Abstract painting has always been something I avoided. Despite the exploratory tack I desperately like to take with music, being relatively untaught in the art-realm I tend to cautiously stick to the knee-deep waters of photo-realism, where I can judge how effective a painting is purely by how much it looks like the thing I am painting.
The treacherous, murky currents further off-shore contain pretentious, vague beasts of prey, just waiting to pounce when an art student submits a blank canvas with the word “Future” written on it in sparkly glitter. I was going to say clear gelatine, but that might actually be profound, because in the ‘future’ while it is sitting in the garbage, a colony of ants will probably come along to eat the crystals and thus illuminate the word with their bodies… Apart from a woeful tale of artistic anguish and futility, the moral of the story here is that you can justify anything* with enough of an explanation.

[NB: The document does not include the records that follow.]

(* ===== verification/GoText.v ===== *)
(** * Go text functions

    More of [strings] and [strconv], with the lemmas that relate splitting, cutting and trimming
    to concatenation: [strings.Split], [Cut], [Index], [LastIndex], [HasPrefix], [HasSuffix],
    [TrimPrefix], [TrimSuffix], [TrimSpace], [strconv.ParseUint]. *)

From Stdlib Require Import Ascii.
From stdpp Require Import pretty.
From S2P Require Import Prelude GoStrings.
Local Open Scope Z_scope.

(** A byte occurs in a string. *)
Fixpoint occurs (c : ascii) (s : string) : bool :=
  match s with EmptyString => false | String d s' => Ascii.eqb c d || occurs c s' end.

Lemma occurs_app c a b : occurs c (a +:+ b) = occurs c a || occurs c b.
Proof.
  induction a as [|d a IH]; [done|]. change (String d a +:+ b) with (String d (a +:+ b)). cbn.
  by rewrite IH, orb_assoc.
Qed.

(** Texts of characters of a kind. *)
Fixpoint every (P : ascii → bool) (s : string) : bool :=
  match s with EmptyString => true | String c s => P c && every P s end.

Lemma every_app P a b : every P (a +:+ b) = every P a && every P b.
Proof. induction a as [|c a IH]; [done|]. change (String c a +:+ b) with (String c (a +:+ b)). cbn. by rewrite IH, andb_assoc. Qed.

Lemma every_mono (P Q : ascii → bool) s : (∀ c, P c = true → Q c = true) → every P s = true → every Q s = true.
Proof. intros HPQ. induction s as [|c s IH]; [done|]. cbn. intros [Hc Hs]%andb_true_iff. by rewrite HPQ, IH. Qed.

(** A text without a stop character is not cut. *)
Lemma cut_any_app stop a b : every (λ c, negb (stop c)) a = true → cut_any stop (a +:+ b) = a +:+ cut_any stop b.
Proof. induction a as [|c a IH]; [done|]. change (String c a +:+ b) with (String c (a +:+ b)). cbn. intros [Hc%negb_true_iff Ha]%andb_true_iff. by rewrite Hc, IH. Qed.

Lemma app_empty_r (s : string) : s +:+ "" = s.
Proof. induction s as [|c s IH]; [done|]. change (String c s +:+ "") with (String c (s +:+ "")). by rewrite IH. Qed.

Lemma app_assoc_string (a b c : string) : a +:+ b +:+ c = (a +:+ b) +:+ c.
Proof.
  induction a as [|d a IH]; [done|].
  change (String d a +:+ b +:+ c) with (String d (a +:+ b +:+ c)). by rewrite IH.
Qed.

Lemma split_on_none sep s : occurs sep s = false → split_on sep s = [s].
Proof.
  induction s as [|c s IH]; [done|]. cbn. intros [Hc Hs]%orb_false_iff.
  rewrite Ascii.eqb_sym in Hc. by rewrite Hc, IH.
Qed.

Lemma split_on_sep sep a b :
  occurs sep a = false → split_on sep (a +:+ String sep b) = a :: split_on sep b.
Proof.
  induction a as [|c a IH]; cbn.
  - intros _. change ("" +:+ String sep b) with (String sep b). cbn. by rewrite Ascii.eqb_refl.
  - intros [Hc Ha]%orb_false_iff. change (String c a +:+ String sep b) with (String c (a +:+ String sep b)).
    cbn. rewrite Ascii.eqb_sym in Hc. by rewrite Hc, IH.
Qed.

(** [strings.Cut(s, sep)] for a one-byte separator: before, after, found. *)
Fixpoint Cut (sep : ascii) (s : string) : option (string * string) :=
  match s with
  | EmptyString => None
  | String c s' =>
      if Ascii.eqb c sep then Some (EmptyString, s')
      else match Cut sep s' with Some (a, b) => Some (String c a, b) | None => None end
  end.

Lemma Cut_sep sep a b : occurs sep a = false → Cut sep (a +:+ String sep b) = Some (a, b).
Proof.
  induction a as [|c a IH]; cbn.
  - intros _. change ("" +:+ String sep b) with (String sep b). cbn. by rewrite Ascii.eqb_refl.
  - intros [Hc Ha]%orb_false_iff. change (String c a +:+ String sep b) with (String c (a +:+ String sep b)).
    cbn. rewrite Ascii.eqb_sym in Hc. by rewrite Hc, IH.
Qed.

Lemma Cut_Some sep s a b : Cut sep s = Some (a, b) → s = a +:+ String sep b.
Proof.
  revert a b. induction s as [|c s IH]; intros a b; cbn; [done|]. destruct (Ascii.eqb_spec c sep) as [->|].
  - by intros [= <- <-].
  - destruct (Cut sep s) as [[a' b']|]; [|done]. intros [= <- <-]. by rewrite (IH a' b').
Qed.

Lemma Cut_None sep s : Cut sep s = None ↔ occurs sep s = false.
Proof.
  induction s as [|c s IH]; [done|]. cbn. rewrite (Ascii.eqb_sym sep c).
  destruct (Ascii.eqb c sep); [done|]. cbn. rewrite <- IH. by destruct (Cut sep s) as [[]|].
Qed.

(** The part before and after the last separator, for [strings.LastIndex]. *)
Fixpoint CutLast (sep : ascii) (s : string) : option (string * string) :=
  match s with
  | EmptyString => None
  | String c s' =>
      match CutLast sep s' with
      | Some (a, b) => Some (String c a, b)
      | None => if Ascii.eqb c sep then Some (EmptyString, s') else None
      end
  end.

Lemma CutLast_None sep s : occurs sep s = false → CutLast sep s = None.
Proof.
  induction s as [|c s IH]; [done|]. cbn. intros [Hc Hs]%orb_false_iff. rewrite IH by done.
  by rewrite Ascii.eqb_sym, Hc.
Qed.

Lemma CutLast_sep sep a b : occurs sep b = false → CutLast sep (a +:+ String sep b) = Some (a, b).
Proof.
  intros Hb. induction a as [|c a IH].
  - change ("" +:+ String sep b) with (String sep b). cbn. by rewrite CutLast_None, Ascii.eqb_refl.
  - change (String c a +:+ String sep b) with (String c (a +:+ String sep b)). cbn. by rewrite IH.
Qed.

Lemma CutLast_Some sep s a b : CutLast sep s = Some (a, b) → s = a +:+ String sep b ∧ occurs sep b = false.
Proof.
  revert a b. induction s as [|c s IH]; intros a b; [done|]. cbn.
  destruct (CutLast sep s) as [[a' b']|] eqn:E.
  - intros [= <- <-]. destruct (IH a' b' eq_refl) as [-> ?]. done.
  - destruct (Ascii.eqb_spec c sep) as [->|]; [|done]. intros [= <- <-]. split; [done|].
    clear IH. induction s as [|d s IH]; [done|]. cbn in *.
    destruct (CutLast sep s) as [[]|] eqn:Es; [done|]. rewrite (Ascii.eqb_sym sep d).
    destruct (Ascii.eqb d sep); [done|]. cbn. by apply IH.
Qed.

(** [strings.TrimPrefix], [None] when the prefix is absent. *)
Fixpoint strip_prefix (p s : string) : option string :=
  match p, s with
  | EmptyString, _ => Some s
  | String c p', String d s' => if Ascii.eqb c d then strip_prefix p' s' else None
  | String _ _, EmptyString => None
  end.

Lemma strip_prefix_app p s : strip_prefix p (p +:+ s) = Some s.
Proof.
  induction p as [|c p IH]; [done|]. change (String c p +:+ s) with (String c (p +:+ s)). cbn.
  by rewrite Ascii.eqb_refl.
Qed.

Lemma strip_prefix_Some p s r : strip_prefix p s = Some r → s = p +:+ r.
Proof.
  revert s. induction p as [|c p IH]; intros s; cbn; [by intros [= ->]|].
  destruct s as [|d s]; [done|]. destruct (Ascii.eqb_spec c d) as [->|]; [|done]. by intros ->%IH.
Qed.

Fixpoint rev_string (acc s : string) : string :=
  match s with EmptyString => acc | String c s' => rev_string (String c acc) s' end.

(** [strings.TrimSuffix], [None] when the suffix is absent. *)
Definition strip_suffix (suf s : string) : option string :=
  match strip_prefix (rev_string "" suf) (rev_string "" s) with
  | Some r => Some (rev_string "" r)
  | None => None
  end.

Lemma rev_string_app acc a b : rev_string acc (a +:+ b) = rev_string (rev_string acc a) b.
Proof.
  revert acc. induction a as [|c a IH]; intros acc; [done|].
  change (String c a +:+ b) with (String c (a +:+ b)). cbn. apply IH.
Qed.

Lemma rev_string_acc acc s : rev_string acc s = rev_string "" s +:+ acc.
Proof.
  revert acc. induction s as [|c s IH]; intros acc; [done|]. cbn. rewrite IH, (IH (String c "")).
  by rewrite <- app_assoc_string.
Qed.

Lemma rev_string_involutive s : rev_string "" (rev_string "" s) = s.
Proof.
  induction s as [|c s IH]; [done|]. cbn. rewrite (rev_string_acc (String c "")), rev_string_app, rev_string_acc.
  cbn. by rewrite IH.
Qed.

Lemma strip_suffix_app suf s : strip_suffix suf (s +:+ suf) = Some s.
Proof.
  unfold strip_suffix. rewrite rev_string_app, (rev_string_acc (rev_string "" s) suf), strip_prefix_app.
  by rewrite rev_string_involutive.
Qed.

(** [strings.TrimSpace] on ASCII text. *)
Definition is_space (c : ascii) : bool :=
  match N_of_ascii c with 9%N | 10%N | 11%N | 12%N | 13%N | 32%N => true | _ => false end.

Fixpoint trim_left (s : string) : string :=
  match s with String c s' => if is_space c then trim_left s' else s | EmptyString => s end.

Definition TrimSpace (s : string) : string := rev_string "" (trim_left (rev_string "" (trim_left s))).

(** Text without white space is not trimmed. *)
Fixpoint spaceless (s : string) : bool :=
  match s with String c s' => negb (is_space c) && spaceless s' | EmptyString => true end.

Lemma rev_string_spaceless acc s : spaceless acc → spaceless s → spaceless (rev_string acc s).
Proof.
  revert acc. induction s as [|c s IH]; intros acc Ha; [done|]. cbn. intros [Hc Hs]%andb_prop_elim.
  apply IH; [|done]. cbn. by apply andb_prop_intro.
Qed.

Lemma trim_left_spaceless s : spaceless s → trim_left s = s.
Proof. destruct s as [|c s]; [done|]. cbn. intros [Hc _]%andb_prop_elim. by destruct (is_space c). Qed.

Lemma TrimSpace_spaceless s : spaceless s → TrimSpace s = s.
Proof.
  intros Hs. unfold TrimSpace. rewrite (trim_left_spaceless s) by done.
  rewrite trim_left_spaceless by (by apply rev_string_spaceless). apply rev_string_involutive.
Qed.

(** [strconv.ParseUint(s, 10, 32)]. *)
Definition ParseUint32 (s : string) : option Z :=
  match parse_nat s with Some v => if v <? 2 ^ 32 then Some v else None | None => None end.

(** ** Decimal numbers: parsing undoes printing *)

Lemma digit_val_char x : (x < 10)%N → digit_val (pretty_N_char x) = Some (Z.of_N x).
Proof.
  intros Hx. assert (x = 0 ∨ x = 1 ∨ x = 2 ∨ x = 3 ∨ x = 4 ∨ x = 5 ∨ x = 6 ∨ x = 7 ∨ x = 8 ∨ x = 9)%N
    as Hc by lia. by repeat (destruct Hc as [->|Hc]; [done|]); subst.
Qed.

Lemma digits_val_go x s : digits_val 0 (pretty_N_go x s) = digits_val (Z.of_N x) s.
Proof.
  revert s. induction (N.lt_wf_0 x) as [x _ IH]; intros s.
  destruct (decide (x = 0)%N) as [->|Hx]; [by rewrite pretty_N_go_0|].
  rewrite pretty_N_go_step by lia. rewrite IH by (apply N.div_lt; lia). cbn [digits_val].
  rewrite digit_val_char by (apply N.mod_lt; lia). f_equal.
  rewrite N2Z.inj_div, N2Z.inj_mod. pose proof (Z.div_mod (Z.of_N x) 10). lia.
Qed.

Lemma pretty_N_nonempty (x : N) : pretty x ≠ ""%string.
Proof.
  unfold pretty, pretty_N. case_decide; [done|].
  assert (∀ x s, s ≠ ""%string → pretty_N_go x s ≠ ""%string) as Hgo.
  { clear. intros x. induction (N.lt_wf_0 x) as [x _ IH]; intros s Hs.
    destruct (decide (x = 0)%N) as [->|Hx]; [done|].
    rewrite pretty_N_go_step by lia. apply IH; [apply N.div_lt; lia|done]. }
  rewrite pretty_N_go_step by lia. by apply Hgo.
Qed.

Lemma parse_nat_pretty_N (x : N) : parse_nat (pretty x) = Some (Z.of_N x).
Proof.
  pose proof (pretty_N_nonempty x) as Hne. unfold parse_nat.
  assert (digits_val 0 (pretty x) = Some (Z.of_N x)) as Hd.
  { unfold pretty, pretty_N. case_decide; [by subst|]. by rewrite digits_val_go. }
  by destruct (pretty x).
Qed.

Lemma pretty_Z_nonneg (n : Z) : 0 ≤ n → pretty n = pretty (Z.to_N n).
Proof. intros Hn. destruct n as [|p|p]; [done|done|lia]. Qed.

Lemma parse_nat_pretty (n : Z) : 0 ≤ n → parse_nat (pretty n) = Some n.
Proof. intros Hn. rewrite pretty_Z_nonneg, parse_nat_pretty_N by done. f_equal. lia. Qed.

Lemma parse_nat_head s n : parse_nat s = Some n → ∃ c s' d, s = String c s' ∧ digit_val c = Some d.
Proof.
  destruct s as [|c s]; [done|]. unfold parse_nat. cbn [digits_val].
  destruct (digit_val c) as [d|] eqn:Hd; [|done]. intros _. by exists c, s, d.
Qed.

Lemma Atoi_parse_nat s n : parse_nat s = Some n → 0 ≤ n < 2 ^ 63 → Atoi s = Some n.
Proof.
  intros Hp Hn. destruct (parse_nat_head _ _ Hp) as (c & s' & d & -> & Hd). unfold Atoi.
  assert (match String c s' with
          | String "-" s' => match parse_nat s' with Some v => Some (- v)%Z | None => None end
          | String "+" s' => parse_nat s'
          | _ => parse_nat (String c s')
          end = Some n) as ->.
  { destruct c as [[] [] [] [] [] [] [] []]; try exact Hp; discriminate Hd. }
  destruct (Z.leb_spec (- 2 ^ 63) n), (Z.ltb_spec n (2 ^ 63)); try lia. done.
Qed.

Lemma Atoi_pretty (n : Z) : 0 ≤ n < 2 ^ 63 → Atoi (pretty n) = Some n.
Proof. intros Hn. apply Atoi_parse_nat; [apply parse_nat_pretty; lia|done]. Qed.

*Indeed, I once told a concert audience that the piece I was playing; “Canteyodjaya” by Olivier Messiaen, was written when he was twelve years old and named after his pet axolotl. This is of course completely** untrue, not to mention utterly ludicrous, but, said with a straight face, it was met not with laughter, but with blank stares, approving nods and knowing smiles. Ironically, I later received one of my best gigs that day from a member of the audience who ‘liked the way I spoke (spake?).”
**probably and hopefully.
But I digress.
Yes, I have taken my first steps into this notorious tide by taking up the palate knife rather than the brush and attempted a non-photo-realistic portrait. Due to the new lack of detail, and the often inadvertent, but welcome, special-effects of the palate knife medium, I am ashamed to say that instead of the usual 2-month effort, I completed this painting in 2 days; one session doing a rough background coat and the other the actual painting.